Wo Pralinen wie Briketts aussehen
Café Overbeck in Essen – Eine unerwartet süße Begegnung im »Kranzler« des Ruhrgebietes
von Johanna R. Wöhlke

Köstliche Kuchen ziehen mich magisch an. Das wird seine Gründe haben. Einer davon könnte sein, daß ich aus einer ostpreußischen Familie stamme, in der immer gut und reichlich gekocht, gebraten und gebacken worden ist. Die Kuchen meiner Mutter waren legendär, und wenn sich Weihnachten näherte, häuften sich die Nachfragen der Hamburger Freundinnen nach ihrer Mohnrolle. So stand Mutter also am Heiligen Abend in der Nacht auf, um ihre Mohnrollen rechtzeitig in den Ofen zu bekommen. Es waren ihre ganz persönlichen Weihnachtsgeschenke.

All diese Gedanken gingen mir blitzartig durch den Kopf, als ich in Essen war, drei Stunden Zeit hatte und mir eine Sekretärin empfahl: „Wenn Sie können, gehen Sie ins Café Overbeck.

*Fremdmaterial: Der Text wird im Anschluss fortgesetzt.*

(** Reading a field of an address that holds no node is a fault. *)
Definition get_next (p : Z) : M store Z :=
  fun st => match nxt st !! p with Some q => Ret q st | None => Panic st end.

Definition get_prev (p : Z) : M store Z :=
  fun st => match prv st !! p with Some q => Ret q st | None => Panic st end.

Definition set_next (p q : Z) : M store unit :=
  modify (fun st => mkStore (<[p := q]> (nxt st)) (prv st)).

Definition set_prev (p q : Z) : M store unit :=
  modify (fun st => mkStore (nxt st) (<[p := q]> (prv st))).

Definition list_init (head : Z) : M store unit :=
  set_prev head head ;; set_next head head.

Definition list_empty (head : Z) : M store bool :=
  let* n := get_next head in ret (n =? head).

Definition list_front (head : Z) : M store Z := get_next head.

Definition list_back (head : Z) : M store Z := get_prev head.

Definition list_insert (cur prev next : Z) : M store unit :=
  set_prev next cur ;;
  set_next cur next ;;
  set_prev cur prev ;;
  set_next prev cur.

Definition list_push_front (head cur : Z) : M store unit :=
  let* n := get_next head in
  list_insert cur head n.

Definition list_push_back (head cur : Z) : M store unit :=
  let* p := get_prev head in
  list_insert cur p head.

Definition list_del (prev next : Z) : M store unit :=
  set_prev next prev ;;
  set_next prev next.

Definition list_drop (item : Z) : M store unit :=
  let* p := get_prev item in
  let* n := get_next item in
  list_del p n.

Definition list_pop_front (head : Z) : M store unit :=
  let* f := list_front head in list_drop f.

Definition list_pop_back (head : Z) : M store unit :=
  let* b := list_back head in list_drop b.

(** The loop of [list_find], from node [p]. *)
Fixpoint find_from (fuel : nat) (p head item : Z) : M store Z :=
  match fuel with
  | O => nofuel
  | S fuel' =>
      if p =? head then ret 0
      else if p =? item then ret item
      else let* n := get_next p in find_from fuel' n head item
  end.

Definition list_find (fuel : nat) (head item : Z) : M store Z :=
  let* n := get_next head in find_from fuel n head item.

(** [LIST_FOREACH_ENTRY] and [LIST_FOREACH_ENTRY_REVERSE]: the nodes the loop
    variable takes, in order. *)
Fixpoint foreach_from (fuel : nat) (step : Z -> M store Z) (p head : Z) : M store (list Z) :=
  match fuel with
  | O => nofuel
  | S fuel' =>
      if p =? head then ret []
      else let* n := step p in
           let* l := foreach_from fuel' step n head in
           ret (p :: l)
  end.

Definition LIST_FOREACH_ENTRY (fuel : nat) (head : Z) : M store (list Z) :=
  let* f := list_front head in foreach_from fuel get_next f head.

Da muß man in Essen hingehen, wenn man Kuchen mag!“

Köstliche Kuchen ziehen mich nun eben einmal magisch an. Da macht es auch nichts, vormittags um elf Uhr unterwegs zu sein.

Die Sonne hatte in der Kettwiger Straße 15 schon einige Unerschrockene an die Tische ins Freie gelockt. Ich ziehe es vor, mir drinnen einen Platz zu suchen. Mich empfängt die Atmosphäre eines gepflegten Kaffeehauses im klassischen Stil. Ich sehe viel Grün, Messing, Teppichware, Sessel, glitzernde Hängelampen, eine repräsentative Wendeltreppe in der hinteren Mitte führt in die oberen Stock-werke. Eine solche Atmosphäre habe ich mir angewöhnt „gnadenlos gemütlich“ zu nennen. Alles lädt zum Verweilen ein. Wer hier keinen Appetit auf köstliche Torten bekommt und sich in Gedanken nicht stundenlang an seinem Kaffee, seinem Tee und seinem Kuchen festhalten möchte, ist viel zu schnell unterwegs. Dies ist ein Ort zum Entschleunigen.

Die lange Tortenreihe unter der glitzernden  Glastheke zur Rechten habe ich bemerkt. Es wird eine Qual-der-Wahl-Entscheidung werden.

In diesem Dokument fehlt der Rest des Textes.